Beryl Williams began her career working with BBC drama producer and director Wilbert Lloyd Roberts until he parted ways with the BBC in 1968. Williams appeared in A Rhai yn Fugeiliaid (1961) by Islwyn Ffowc Elis, Byd ar Betws (1966) by Idwal Jones, and Problemau Prifysgol (1968) by Saunders Lewis.

Alongside Wilbert Lloyd Roberts, Beryl Williams helped establish Cwmni Theatr Cymru in the late 1960s, acting in many of their plays until the early 1970s, when she suddenly left rehearsals to return to Dolgellau citing a "family emergency".
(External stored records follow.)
(** * The streaming-event client of the stock-scanner dashboard

    A shallow embedding of [app/static/js/main.js] (and of the functions of
    the older [app/static/main.js] that differ from it): the push-channel
    manager, the event router, the narrative accumulator, the view
    reconciler and the submission guards.

    The page is a finite map from element ids to elements, the script's
    globals are fields of a state record, and every handler is a function
    from states to outcomes that either completes or throws, keeping the
    changes made before the throw, as a JavaScript handler does. *)

From Stdlib Require Import Ascii QArith_base.
From stdpp Require Import gmap strings list fin_maps pretty.

Set Warnings "-register-all".

Close Scope Q_scope.

(** ** JavaScript values *)

(** Numbers: the finite ones are rationals (the doubles are among them, and
    arithmetic rounds to a double, see [roundDouble]); how a number prints
    is left to the runtime (see [Runtime] below). *)
Inductive JSNum : Type :=
| NaN
| Inf (negative : bool)
| Fin (q : Q).

(** The values [JSON.parse] produces, with [undefined] for absent
    properties.  Arrays are left out: no handler below reads one. *)
Inductive JSValue : Type :=
| VUndefined
| VNull
| VBool (b : bool)
| VNum (n : JSNum)
| VStr (s : string)
| VObj (fields : list (string * JSValue)).

Fixpoint assoc (k : string) (fields : list (string * JSValue)) : JSValue :=
  match fields with
  | [] => VUndefined
  | (k', v) :: rest => if decide (k' = k) then v else assoc k rest
  end.

(** [v[k]] for a [v] that is neither [null] nor [undefined]. *)
Definition getProp (v : JSValue) (k : string) : JSValue :=
  match v with
  | VObj fields => assoc k fields
  | _ => VUndefined
  end.

Definition nullish (v : JSValue) : bool :=
  match v with
  | VUndefined | VNull => true
  | _ => false
  end.

(** [v?.k] *)
Definition optMember (v : JSValue) (k : string) : JSValue :=
  if nullish v then VUndefined else getProp v k.

Definition numTruthy (n : JSNum) : bool :=
  match n with
  | NaN => false
  | Inf _ => true
  | Fin q => negb (Qnum q =? 0)%Z
  end.

Definition truthy (v : JSValue) : bool :=
  match v with
  | VUndefined | VNull => false
  | VBool b => b
  | VNum n => numTruthy n
  | VStr s => negb (String.eqb s "")
  | VObj _ => true
  end.

(** [v || d] *)
Definition orElse (v d : JSValue) : JSValue := if truthy v then v else d.

(** [n > 0] *)
Definition positiveNum (n : JSNum) : bool :=
  match n with
  | NaN => false
  | Inf negative => negb negative
  | Fin q => (0 <? Qnum q)%Z
  end.

(** [a / b] rounded to the nearest integer, a tie to the even one
    ([0 <= a], [0 < b]). *)
Definition nearest (a b : Z) : Z :=
  let q := (a / b)%Z in
  let r := (a mod b)%Z in
  if (2 * r <? b)%Z then q
  else if (b <? 2 * r)%Z then (q + 1)%Z
  else if Z.even q then q else (q + 1)%Z.

(** The fraction [n / d] in lowest terms ([0 < d]). *)
Definition fraction (n d : Z) : Q :=
  let g := Z.gcd n d in Qmake (n / g) (Z.to_pos (d / g)).

(** The number a JavaScript operation returns for the exact result [q]:
    the nearest double (IEEE 754 binary64, ties to even), which has 53
    significant bits and a last bit of weight [2^e] with [e] from -1074 to
    971; past the largest double the result is an infinity. *)
Definition roundDouble (q : Q) : JSNum :=
  let a := Z.abs (Qnum q) in
  let b := Z.pos (Qden q) in
  if (a =? 0)%Z then Fin (Qmake 0 1)
  else
    let k := (Z.log2 a - Z.log2 b)%Z in
    (* 2^p <= a / b < 2^(p + 1) *)
    let p := if (if (0 <=? k)%Z then (b * 2 ^ k <=? a)%Z else (b <=? a * 2 ^ (- k))%Z)
             then k else (k - 1)%Z in
    let e := Z.max (p - 52) (-1074) in
    let m := if (0 <=? e)%Z then nearest a (b * 2 ^ e) else nearest (a * 2 ^ (- e)) b in
    if (971 <? e)%Z || ((e =? 971)%Z && (m =? 2 ^ 53)%Z) then Inf (Qnum q <? 0)%Z
    else
      let s := if (Qnum q <? 0)%Z then (- m)%Z else m in
      Fin (if (0 <=? e)%Z then Qmake (s * 2 ^ e) 1 else fraction s (2 ^ (- e))).

(** [n * 100] *)
Definition timesHundred (n : JSNum) : JSNum :=
  match n with
  | NaN => NaN
  | Inf negative => Inf negative
  | Fin q => roundDouble (Qmult q (Qmake 100 1))
  end.

(** ** Strings

    A text of the script is held as its UTF-8 bytes, which is how the
    literals of this file are read. *)

Definition bytes (l : list nat) : string :=
  foldr (λ n s, String (ascii_of_nat n) s) EmptyString l.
In the 1980s, Beryl Williams worked with Theatr Bara Caws, directing and acting, as well as appearing in a variety of television dramas, including Sul y Blodau (1986) by Meic Povey. She also played Gwen Elis in the drama series Minafon (1983–1989).

In 1991, Beryl Williams won the first BAFTA Cymru for Best Actress for the lead role in Meic Povey's drama Nel.

Williams retired from acting in the 1990s to look after her elderly dying mother.

== Death ==
Beryl Williams died in Dolgellau Hospital on 18 June 2004 after a long illness.